Longer term, as TSMC stays committed to expanding capacity for advanced process nodes, it may find it tough to sustain utilization and profitability if generative AI end-demand does not grow as we expect. The recent tightening of U.S. export control on semiconductor is one such test.

Chart 5

image

EMS

Fii  China-based Foxconn Industrial Internet Co. Ltd. (Fii) is a subsidiary of Taipei-headquartered Hon Hai Group, the world's largest EMS provider by revenue and market share. Fii should see benefit to its sales, product mix, and profitability as the generative AI boom boosts demand for AI servers. These new products enjoy price premium over conventional servers due to customization and complex engineering.

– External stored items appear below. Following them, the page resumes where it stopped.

Definition device_unlock (node : Z) : VM unit :=
  let! dev := device_discr node in
  if dev =? 0 then ret tt
  else
    let! h := get_handle dev in
    match h_queue h with
    | [] => fault
    | p :: rest =>
        if negb (p =? current_pid) then ret tt
        else
          do! put_handle dev (set_queue rest h);
          match rest with
          | q :: _ => kill q SIGCONT
          | [] => ret tt
          end
    end.

Definition requesting_pid (node : Z) : VM Z :=
  let! dev := device_discr node in
  if dev =? 0 then ret (-1)
  else let! h := get_handle dev in ret (match h_queue h with [] => -1 | p :: _ => p end).

(** ** The ram disk: ramdisk.c *)

Definition get_mem (p : Z) : VM (list Z) :=
  get_or_fault (fun s => pdata_mem (proj (fsd s)) !! p).
Definition put_mem (p : Z) (l : list Z) : VM unit :=
  modify (fun s => set_fsd (inj (DrvState (<[p := l]> (pdata_mem (proj (fsd s))))) (fsd s)) s).

(** [memcpy(target + off, src, size)] *)
Definition copy_at (target : list Z) (off : Z) (src : list Z) (size : Z) : option (list Z) :=
  app (take (Z.to_nat off) target) <$> memcpy (drop (Z.to_nat off) target) src (Z.to_nat size).

Definition ramdisk_request (fuel : nat) (node cmd sector count : Z) (buffer : list Z) : VM (Z * list Z) :=
  do! device_lock fuel node;
  if RAMDISK_SECTOR_COUNT <? sector then ret (0, buffer)
  else
    let count := if RAMDISK_SECTOR_COUNT <? u32 (sector + count) then RAMDISK_SECTOR_COUNT - sector else count in
    let size := u32 (count * RAMDISK_SECTOR_SIZE) in
    let off := u32 (sector * RAMDISK_SECTOR_SIZE) in
    let! v := get_vnode node in
    let! h := get_handle (u v) in
    let! buffer :=
      if cmd =? REQUEST_READ then
        let! mem := get_mem (h_pdata h) in
        get_or_fault (fun _ => memcpy buffer (drop (Z.to_nat off) mem) (Z.to_nat size))
      else if cmd =? REQUEST_WRITE then
        let! mem := get_mem (h_pdata h) in
        let! mem := get_or_fault (fun _ => copy_at mem off buffer size) in
        do! put_mem (h_pdata h) mem;
        ret buffer
      else ret buffer in
    do! device_unlock node;
    ret (s32 count, buffer).

Definition ramdisk_free_pdata (pdata : Z) : VM unit :=
  modify (fun s => set_fsd (inj (DrvState (delete pdata (pdata_mem (proj (fsd s))))) (fsd s)) s).

Definition ramdisk_ops (fuel : nat) : file_operations F :=
  FileOperations None None None None None None (Some (ramdisk_request fuel)).

(** ** The pseudo devices: pseudo.c *)

(** The vnode of the file a descriptor of the current task names, unless the
    descriptor is closed or the file is [node] itself. *)
Definition std_node (fd node : Z) : VM (option Z) :=
  let! t := gets current_task in
  let! f := get_or_fault (fun _ => aget (t_files t) fd) in
  if f =? 0 then ret None
  else
    let! fl := get_or_fault (fun s => files s !! f) in
    ret (if (f_node fl =? 0) || (f_node fl =? node) then None else Some (f_node fl)).

Definition drv_stdin_read (node offset size : Z) : VM (Z * list Z) :=
  let! n := std_node STDIN_FILENO node in
  match n with Some n => read_fs n offset size | None => ret (0, []) end.
Definition drv_stdout_write (node offset size : Z) (buffer : list Z) : VM Z :=
  let! n := std_node STDOUT_FILENO node in
  match n with Some n => write_fs n offset size buffer | None => ret 0 end.
Definition drv_stderr_write (node offset size : Z) (buffer : list Z) : VM Z :=
  let! n := std_node STDERR_FILENO node in
  match n with Some n => write_fs n offset size buffer | None => ret 0 end.
Definition drv_null_read (node offset size : Z) : VM (Z * list Z) := ret (0, []).
Definition drv_null_write (node offset size : Z) (buffer : list Z) : VM Z := ret (s32 size).
Definition drv_zero_read (node offset size : Z) : VM (Z * list Z) :=
  ret (s32 size, replicate (Z.to_nat size) 0).

Definition stdin_ops : file_operations F :=
  FileOperations None (Some drv_stdin_read) (Some drv_null_write) None None None None.
Definition stdout_ops : file_operations F :=
  FileOperations None (Some drv_null_read) (Some drv_stdout_write) None None None None.
Definition stderr_ops : file_operations F :=
  FileOperations None (Some drv_null_read) (Some drv_stderr_write) None None None None.
Definition null_ops : file_operations F :=
  FileOperations None (Some drv_null_read) (Some drv_null_write) None None None None.
Definition zero_ops : file_operations F :=
  FileOperations None (Some drv_zero_read) (Some drv_null_write) None None None None.

(** ** Registration

    [IOPS] and [filename0] are those of [Devfs]; the tables by address.  The
    modes are 0444, 0222, 0666 and 0660. *)
Context (IOPS : Z -> Z) (filename0 : list Z).
Context (STDIN_OPS STDOUT_OPS STDERR_OPS NULL_OPS ZERO_OPS URANDOM_OPS RAMDISK_OPS : Z).

Definition register (name : string) (mode type f_op : Z) : VM Z :=
  devfs_register_device IOPS filename0 0 (lit name) mode FS_UID_ROOT FS_GID_ROOT type f_op.

Definition setup_urandom_file : VM unit :=
  do! register "urandom" 438 FS_CHARDEVICE URANDOM_OPS; ret tt.
Definition setup_pseudo_devices : VM unit :=
  do! register "stdin" 292 FS_CHARDEVICE STDIN_OPS;
  do! register "stdout" 146 FS_CHARDEVICE STDOUT_OPS;
  do! register "stderr" 146 FS_CHARDEVICE STDERR_OPS;
  do! register "null" 438 FS_CHARDEVICE NULL_OPS;
  do! register "zero" 438 FS_CHARDEVICE ZERO_OPS;
  setup_urandom_file.

Definition setup_ramdisk : VM unit :=
  let! dev := register "ram0" 432 FS_BLOCKDEVICE RAMDISK_OPS in
  let! p := new_ptr in
  do! put_mem p (replicate (Z.to_nat (RAMDISK_SECTOR_COUNT * RAMDISK_SECTOR_SIZE)) 0);
  upd_handle dev (fun h => set_blocks RAMDISK_SECTOR_SIZE RAMDISK_SECTOR_COUNT (set_pdata p h)).

End drivers.

(** Two components' states inside one do not meet. *)
Class SubDisj (P Q F : Type) `{Sub P F} `{Sub Q F} := {
  proj_inj_ne (q : Q) (f : F) : proj (inj q f) = (proj f : P);
  proj_inj_ne' (p : P) (f : F) : proj (inj p f) = (proj f : Q);
  inj_comm (p : P) (q : Q) (f : F) : inj p (inj q f) = inj q (inj p f) }.

Section driver_facts.
Context {F : Type} `{FsOps F} `{SubLaws devfs_state F} `{SubLaws drv_state F} `{!SubDisj devfs_state drv_state F}.
Implicit Types (s : vstate F).

Definition mem_of s : gmap Z (list Z) := pdata_mem (proj (fsd s)).
Definition with_mem (p : Z) (l : list Z) s : vstate F := set_fsd (inj (DrvState (<[p := l]> (mem_of s))) (fsd s)) s.
Definition with_handle (p : Z) (h : devfs_handle) s : vstate F :=
  with_dev (set_handles (<[p := h]> (handles (dstate s))) (dstate s)) s.

Lemma set_queue_back h q : h_queue h = [] -> set_queue [] (set_queue q h) = h.
Proof. intros E. destruct h. cbn in *. by rewrite E. Qed.
Lemma with_handle_same p h s : handles (dstate s) !! p = Some h -> with_handle p h s = s.
Proof.
  intros Hh. unfold with_handle. rewrite set_handles_id by (by apply insert_id). apply with_dstate.
Qed.
Lemma with_handle_twice p h h' s : with_handle p h (with_handle p h' s) = with_handle p h s.
Proof.
  unfold with_handle. rewrite dstate_with, with_with. cbn [handles set_handles].
  by rewrite insert_insert_eq.
Qed.
Lemma with_handle_lookup p h s : handles (dstate (with_handle p h s)) !! p = Some h.
Proof. unfold with_handle. rewrite dstate_with. apply lookup_insert_eq. Qed.
Lemma mem_of_handle p h s : mem_of (with_handle p h s) = mem_of s.
Proof. unfold mem_of, with_handle, with_dev. cbn. by rewrite proj_inj_ne'. Qed.
Lemma dstate_mem p l s : dstate (with_mem p l s) = dstate s.
Proof. unfold dstate, with_mem. cbn. apply proj_inj_ne. Qed.
Lemma with_mem_handle p l d h s : with_mem p l (with_handle d h s) = with_handle d h (with_mem p l s).
Proof.
  unfold with_handle. rewrite dstate_mem. unfold with_mem, with_dev. cbn.
  unfold mem_of at 1. cbn. rewrite proj_inj_ne'. unfold set_fsd. cbn. by rewrite (inj_comm (P := devfs_state)).
Qed.
Lemma mem_of_mem p l s : mem_of (with_mem p l s) = <[p := l]> (mem_of s).
Proof. unfold mem_of at 1, with_mem. cbn. by rewrite proj_inj. Qed.

Lemma get_mem_run s p l : mem_of s !! p = Some l -> get_mem p s = Ok (l, s).
Proof. intros E. unfold get_mem, get_or_fault. unfold mem_of in E. by rewrite E. Qed.
Lemma put_mem_run s p l : put_mem p l s = Ok (tt, with_mem p l s).
Proof. done. Qed.
Lemma upd_handle_run s p h f : handles (dstate s) !! p = Some h -> upd_handle p f s = Ok (tt, with_handle p (f h) s).
Proof. intros E. unfold upd_handle. by rewrite (bind_run _ _ _ _ _ (get_handle_run _ _ _ E)). Qed.

(** A device node whose handle is [h], at [d]. *)
Record device s (node : Z) (v : vnode) (d : Z) (h : devfs_handle) : Prop := {
  dv_node : node <> 0;
  dv_vnode : vnodes s !! node = Some v;
  dv_u : u v = d;
  dv_ptr : d <> 0;
  dv_h : handles (dstate s) !! d = Some h }.

Lemma device_discr_run s node v d h : device s node v d h -> device_discr node s = Ok (d, s).
Proof.
  intros [Hn Hv Hu Hd Hh]. unfold device_discr. replace (node =? 0) with false by lia.
  rewrite (bind_run _ _ _ _ _ (get_vnode_Ok _ _ _ Hv)). by rewrite Hu.
Qed.

Lemma device_with_handle s node v d h h' : device s node v d h -> device (with_handle d h' s) node v d h'.
Proof. intros [Hn Hv Hu Hd Hh]. split; try done. apply with_handle_lookup. Qed.
Lemma device_with_mem s node v d h p l : device s node v d h -> device (with_mem p l s) node v d h.
Proof. intros [Hn Hv Hu Hd Hh]. split; try done. by rewrite dstate_mem. Qed.

Lemma memcpy_short (target src : list Z) n : (length src < n)%nat -> memcpy target src n = None.
Proof.
  revert target src. induction n as [|n IH]; intros [|t target] [|c src] Hl; cbn in *; try done; try lia.
  by rewrite IH by lia.
Qed.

Fii's engineering expertise, network of global production plants, and stable relationship with CSPs should enable it to capture this opportunity. Fii is the only EMS firm capable of providing full solutions for server production. It has controlled more than 70% of the global share in server graphics processing unit (GPU) modules and 50% of the GPU baseboard manufacturing, the profitable upstream of the generative AI server value chain. We expect the company to grow its exposure to the downstream such as in server assembly in ODM direct production mode.

We forecast the gross margin of Fii's cloud-computing segment to reach 5%-6% in 2025, from 4.0% in 2022. This is owing to a change in product mix, with increasing sales of AI servers and modules. We consequently forecast Fii's overall EBITDA margin to increase to more than 5.5% in three years from 5.1% in 2022. The cloud-computing segment accounted for 42% of Fii's revenue in 2022.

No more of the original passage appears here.